(DATA SECTION)

(** [kpage_free] of a page that is not part of a page table. *)
Lemma kpage_free_own h G p r :
  tables h G → G !! p = Some r → plain r →
  ∃ h', kpage_free kernel_end available_memory p h = Ok (tt, h') ∧ tables h' (<[p := RFree]> G) ∧
    freep h' = freep h ∧ only_page p (words h) (words h').
Proof.
  intros Htb Hp Hr. destruct (tb_page _ _ Htb _ _ Hp) as (Hk & _ & Hm).
  destruct (tb_free _ _ Htb) as (ps & Hf & Hin).
  assert (p ∉ ps) as Hnin by (intros Hx%Hin; rewrite Hp in Hx; by simplify_eq).
  assert (is_Some (words h !! p)) as Hw.
  { destruct (Hm 0 ltac:(lia)) as [v Hv]. unfold cell in Hv. rewrite Z.add_0_r in Hv. eauto. }
  eexists. split; [apply kpage_free_run; [done|apply Hf|done]|].
  set (h' := mkheap _ _ _).
  assert (only_page p (words h) (words h')) as Ho.
  { pose proof (only_page_insert p 0 (freelist (ext h)) (words h) ltac:(lia)) as Ho. by rewrite Z.add_0_r in Ho. }
  assert (∀ q s, G !! q = Some s → q ≠ p → page_same (words h) (words h') q) as Hs.
  { intros q s Hq Hne. eapply only_page_same; [done|by eapply page_aligned..|done]. }
  assert (∀ q s, s ≠ RFree → ¬ plain s → <[p := RFree]> G !! q = Some s ↔ G !! q = Some s) as Hne.
  { intros q s Hsf Hs'. destruct (decide (q = p)) as [->|].
    - rewrite lookup_insert_eq. split; intros E; simplify_eq; tauto.
    - by rewrite lookup_insert_ne. }
  assert (∀ d i, G !! d = Some RDir → 0 ≤ i < 510 → cell (words h') d i = cell (words h) d i) as Hd.
  { intros d i Hd Hi. apply (Hs d RDir); [done| |lia]. intros ->. by simplify_eq. }
  split; [|done]. split.
  - intros q s. rewrite lookup_insert. case_decide as E.
    + intros [= <-]. subst. destruct (tb_page _ _ Htb _ _ Hp) as (? & ? & ?). split_and!; try done.
      eapply page_mapped_mono; [apply Ho|done].
    + intros Hq. destruct (tb_page _ _ Htb _ _ Hq) as (? & ? & ?). split_and!; try done.
      eapply page_mapped_mono; [apply Ho|done].
  - assert (wp (kpage_free kernel_end available_memory p) (λ _ h1, free_pages h1 (p :: ps)) h) as Hw1.
    { eapply wp_mono; [apply (kpage_free_ok kernel_end available_memory h p ps); try done|].
      - by apply page_mapped_units.
      - by intros [] h1 [? _]. }
    unfold wp in Hw1. rewrite (kpage_free_run kernel_end available_memory h p Hk (fp_lock _ _ Hf) Hw) in Hw1.
    exists (p :: ps). split; [done|]. intros q. rewrite elem_of_cons, lookup_insert. case_decide as E.
    + subst. split; [done|by left].
    + rewrite <- Hin. split; [intros [->|?]; done|by right].
  - intros d i e Hdd Hi He Hpe. rewrite Hne in Hdd by (done || by intros []). rewrite Hd in He by done.
    rewrite Hne by (done || by intros []). by eapply tb_dir.
  - intros t d i Ht. rewrite Hne in Ht by (done || by intros []).
    destruct (tb_table _ _ Htb _ _ _ Ht) as (Hdd & Hi & e & He & Hpe & Ee & Ed).
    rewrite Hne by (done || by intros []). split; [done|]. split; [done|]. exists e. by rewrite Hd.
Qed.

(** ** Adding a table *)

Lemma v2p_page p : kpage p → V2P p = p - KERNBASE ∧ 0 ≤ V2P p < PHYSLIMIT ∧ V2P p mod 4096 = 0 ∧ p2v (V2P p) = p.
Proof.
  intros (Hk & Hm & Ht & _). unfold V2P, p2v, PGSIZE in *. pose proof (wrap_small 64 (p - KERNBASE)) as E.
  assert (KERNBASE = 2 ^ 64 - PHYSLIMIT) as EK by done. assert (PHYSLIMIT = 2 ^ 31) as EP by done.
  rewrite E by lia. split_and!; [done|lia|lia|..].
  - rewrite Zminus_mod, Hm. done.
  - rewrite wrap_small; lia.
Qed.

(** The entry that maps the page [p] with the flags [f]. *)
Lemma entry_page p f b :
  kpage p → 0 ≤ f < 4096 → 0 ≤ b < 4096 →
  p2v (PTE_ADDR (Z.lor (V2P p) f)) = p ∧ has (Z.lor (V2P p) f) b = has f b ∧ PTE_ADDR (Z.lor (V2P p) f) = V2P p.
Proof.
  intros Hp Hf Hb. destruct (v2p_page p Hp) as (_ & Hr & Hm & Hv). unfold PHYSLIMIT in Hr.
  rewrite entry_addr by lia. by rewrite entry_has.
Qed.

Lemma dir_entry_ok t : kpage t → p2v (PTE_ADDR (dir_entry t)) = t ∧ has (dir_entry t) PTE_P = true.
Proof.
  intros Ht. unfold dir_entry. rewrite <- !Z.lor_assoc.
  destruct (entry_page t 7 PTE_P Ht) as (E1 & E2 & _); [lia|done|]. by split.
Qed.

Section attach.
Context h G (d i t e0 : Z) (Htb : tables h G) (Hd : G !! d = Some RDir) (Hi : 0 ≤ i < 510).
Context (Ht : G !! t = Some ROther).
Context (He0 : cell (words h) d i = Some e0) (Hnp : has e0 PTE_P = false).
Context (Hz : ∀ j, 0 ≤ j < 512 → cell (words h) t j = Some 0).

Definition attached : kheap := set_words (<[d + 8 * i := dir_entry t]> (words h)) h.

Lemma attached_cell q r j : G !! q = Some r → 0 ≤ j < 512 →
  cell (words attached) q j = if decide (q = d ∧ j = i) then Some (dir_entry t) else cell (words h) q j.
Proof. intros Hq Hj. apply cell_insert; [by eapply page_aligned..|lia|lia]. Qed.

Lemma attached_tables : tables attached (<[t := RTable d i]> G).
Proof.
  destruct (tb_page _ _ Htb _ _ Ht) as (Hk & _ & _). destruct (dir_entry_ok t Hk) as [Ea Ep].
  assert (t ≠ d) as Htd by (intros ->; congruence).
  assert (only_page d (words h) (words attached)) as Ho by (apply only_page_insert; lia).
  assert (∀ q s, s ≠ RTable d i → s ≠ ROther → <[t := RTable d i]> G !! q = Some s ↔ G !! q = Some s) as Hne.
  { intros q s H1 H2. destruct (decide (q = t)) as [->|].
    - rewrite lookup_insert_eq. split; intros E; congruence.
    - by rewrite lookup_insert_ne. }
  split.
  - intros q s Hq. assert (∃ s', G !! q = Some s') as [s' Hq'].
    { rewrite lookup_insert in Hq. case_decide; [subst|]; eauto. }
    destruct (tb_page _ _ Htb _ _ Hq') as (? & ? & ?). split_and!; try done. eapply page_mapped_mono; [apply Ho|done].
  - destruct (tb_free _ _ Htb) as (ps & Hf & Hin). exists ps. split.
    + eapply free_pages_frame; [done|done|apply Ho|]. intros q Hq%Hin.
      eapply only_page_same; [done|by eapply page_aligned..|]. intros ->. congruence.
    + intros q. by rewrite Hne, Hin.
  - intros d' i' e Hd' Hi' He Hp'. rewrite Hne in Hd' by done. rewrite (attached_cell d' RDir) in He by (done || lia).
    case_decide as E.
    + destruct E as [-> ->]. simplify_eq. rewrite Ea. apply lookup_insert_eq.
    + pose proof (tb_dir _ _ Htb _ _ _ Hd' Hi' He Hp') as H. rewrite lookup_insert_ne; [done|]. intros Et. congruence.
  - intros t' d' i' Ht'. rewrite lookup_insert in Ht'. case_decide as E.
    + injection Ht' as <- <-. subst t'. rewrite Hne by done. split; [done|]. split; [done|]. exists (dir_entry t).
      rewrite (attached_cell d RDir), decide_True by (done || lia). done.
    + destruct (tb_table _ _ Htb _ _ _ Ht') as (Hd' & Hi' & e & He & Hp' & Et & Ed). rewrite Hne by done.
      split; [done|]. split; [done|]. exists e. rewrite (attached_cell d' RDir) by (done || lia).
      rewrite decide_False; [done|]. intros [-> ->]. congruence.
Qed.

Lemma attached_pte d' va : G !! d' = Some RDir → 0 ≤ va < UTOP → pte attached d' va = pte h d' va.
Proof.
  intros Hd' Hva. destruct (pdx_range va Hva) as [_ Hix]. pose proof (ptx_range va) as Hjx.
  destruct (decide (d' = d ∧ PDX va = i)) as [[-> Ei]|Hne].
  - destruct (tb_page _ _ Htb _ _ Ht) as (Hk & _ & _). destruct (dir_entry_ok t Hk) as [Ea Ep].
    unfold pte, pte_loc. rewrite (attached_cell d RDir), decide_True by (done || lia). rewrite Ep, Ea.
    rewrite (attached_cell t ROther) by (done || lia). rewrite decide_False by (intros [-> _]; congruence).
    rewrite Hz by lia. by rewrite Ei, He0, Hnp.
  - apply (pte_same h attached G); [done..| |].
    + rewrite (attached_cell d' RDir), decide_False by (done || lia). done.
    + intros t' Ht'. rewrite (attached_cell t' _ _ Ht'), decide_False by (done || intros [-> _]; congruence). done.
Qed.
End attach.

(** Only free pages get a new role, as tables of [d]. *)
Definition grows (d : Z) G G' : Prop :=
  ∀ p, G' !! p = G !! p ∨ (G !! p = Some RFree ∧ ∃ i, G' !! p = Some (RTable d i)).

Lemma grows_refl d G : grows d G G.
Proof. intros p. by left. Qed.

Lemma grows_trans d G1 G2 G3 : grows d G1 G2 → grows d G2 G3 → grows d G1 G3.
Proof.
  intros H1 H2 p. destruct (H2 p) as [->|[Hf Hi]]; [apply H1|].
  destruct (H1 p) as [E|[? (i & E)]]; [rewrite E in Hf; by right|congruence].
Qed.

Lemma grows_keep d G G' p r : grows d G G' → G !! p = Some r → r ≠ RFree → G' !! p = Some r.
Proof. intros Hg Hp Hr. destruct (Hg p) as [->|[? _]]; congruence. Qed.

(** Pages that are neither free nor part of a page table keep their words. *)
Definition keeps_pages G h h' : Prop := ∀ p r, G !! p = Some r → plain r → page_same (words h) (words h') p.

Lemma keeps_trans d G G' h1 h2 h3 : grows d G G' → keeps_pages G h1 h2 → keeps_pages G' h2 h3 → keeps_pages G h1 h3.
Proof.
  intros Hg H1 H2 p r Hp Hr. eapply page_same_trans; [by eapply H1|]. apply (H2 p r); [|done].
  eapply grows_keep; [done..|]. by intros ->.
Qed.

(** All address spaces of [G] keep their entries. *)
Definition same_ptes G h h' : Prop :=
  ∀ d va, G !! d = Some RDir → 0 ≤ va < UTOP → pte h' d va = pte h d va.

(End DATA SECTION)

_WHAT NEEDS TO BE DONE_
Starting at the line that contains "assert (∀ q s, s ≠ RTable" and stopping after the line that contains "lookup_insert in Hq.", write out every line exactly as it appears above, and no other line.

_RESULT_
  assert (∀ q s, s ≠ RTable d i → s ≠ ROther → <[t := RTable d i]> G !! q = Some s ↔ G !! q = Some s) as Hne.
  { intros q s H1 H2. destruct (decide (q = t)) as [->|].
    - rewrite lookup_insert_eq. split; intros E; congruence.
    - by rewrite lookup_insert_ne. }
  split.
  - intros q s Hq. assert (∃ s', G !! q = Some s') as [s' Hq'].
    { rewrite lookup_insert in Hq. case_decide; [subst|]; eauto. }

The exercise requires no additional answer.